Wikipedia schreibt, das Gegenstück zur Grande Dame sei der Grandseigneur, also „der vornehme, weltgewandte Mann“. Doch das stimmt für den Gebrauch in den Medien eigentlich nicht, vielleicht, weil „vornehm“ und „weltgewandt“ kaum noch Kategorien sind, die wir auf Männer anwenden. Die journalistische Gebrauchs-Analogie zur Grande Dame ist der „große alte Mann“, der als Bezeichnung noch bis vor rund zehn Jahren im Blätterwald herumirrte, wenn es galt, berühmte Männer sprachlich zu katalogisieren.
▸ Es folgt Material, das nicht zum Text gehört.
Lemma handle_auth_error_answer e :
  complete_text (exn_str e) = true -> auth_error_answer e (handle_auth_error e).
Proof.
  intros Hc. destruct e as [m | er d | c m]; unfold auth_error_answer.
  - cbv zeta. simpl exn_str in *. unfold handle_auth_error. simpl exn_str.
    destruct (str_contains "Missing" m);
      [answer_with "unauthorized" "invalid_request" m Hc
      | answer_with "unauthorized" "invalid_token" m Hc].
  - cbv zeta. unfold handle_auth_error.
    assert (Hne : String.eqb (exn_str (JoseError er d)) "" = false).
    { apply String.eqb_neq. simpl. apply str_app_not_empty. discriminate. }
    rewrite Hne.
    destruct (str_contains "JWE_TOKEN_DETECTED" (exn_str (JoseError er d)));
      [answer_with "invalid_client" "invalid_client" (exn_str (JoseError er d)) Hc
      | answer_with "invalid_token" "invalid_token" (exn_str (JoseError er d)) Hc].
  - reflexivity.
Qed.

(** ** C4 *)

(** A [ValueError] with an ASCII message gets its 401. *)
Lemma handle_value_error_ascii m :
  is_ascii m = true ->
  match handle_auth_error (ValueError m) with
  | Ok r => unauthorized_with (if str_contains "Missing" m
                               then "invalid_request" else "invalid_token") r
  | Raise _ => False
  end.
Proof.
  intros H. destruct (ascii_text_latin1 m H) as [Hc Hl].
  pose proof (handle_auth_error_answer (ValueError m) Hc) as Ha.
  unfold auth_error_answer in Ha. cbv zeta in Ha. simpl exn_str in Ha.
  rewrite Hl in Ha. exact Ha.
Qed.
Dem Schauspieler Will Quadflieg im „Merkur“ und dem Regisseur George Tabori in der „Welt“ wurde dergleichen noch zuteil.

Gottseidank lebte der Sprachpurist und Journalistenausbilder Wolf Schneider lang genug, als dass ihm allzu viele nachgerufen hätten, der „große alte Mann des deutschen Journalismus“ sei gestorben. Er hätte sich vermutlich im Grab noch überlegt, ob es da nichts Treffenderes bzw. weniger Banales gegeben hätte. Irgendwie kam der Topos aus der Mode. Vermutlich hat das mit der zunehmenden Verwendung des „alten weißen Mannes“ als Inbegriff des ewig Gestrigen zu tun.

Wie auch immer:  die „großen alten Männer” sind passé. Vielleicht ließe sich auch der Begriff Grande Dame mit entsorgen? Aber bitte so, dass er nicht einfach durch andere beliebte Hohlphrasen ersetzt wird. Denn weder Grandseigneurs noch Grandes Dames möchten als „Urgesteine“ enden.

1 Kommentare

  1. Schöner Beitrag, vielen Dank – ich hab da noch nie drüber nachgedacht. Aber der Text leuchtet ein.
    Gibt’s eigentlich noch den Altmeister und den Doyen?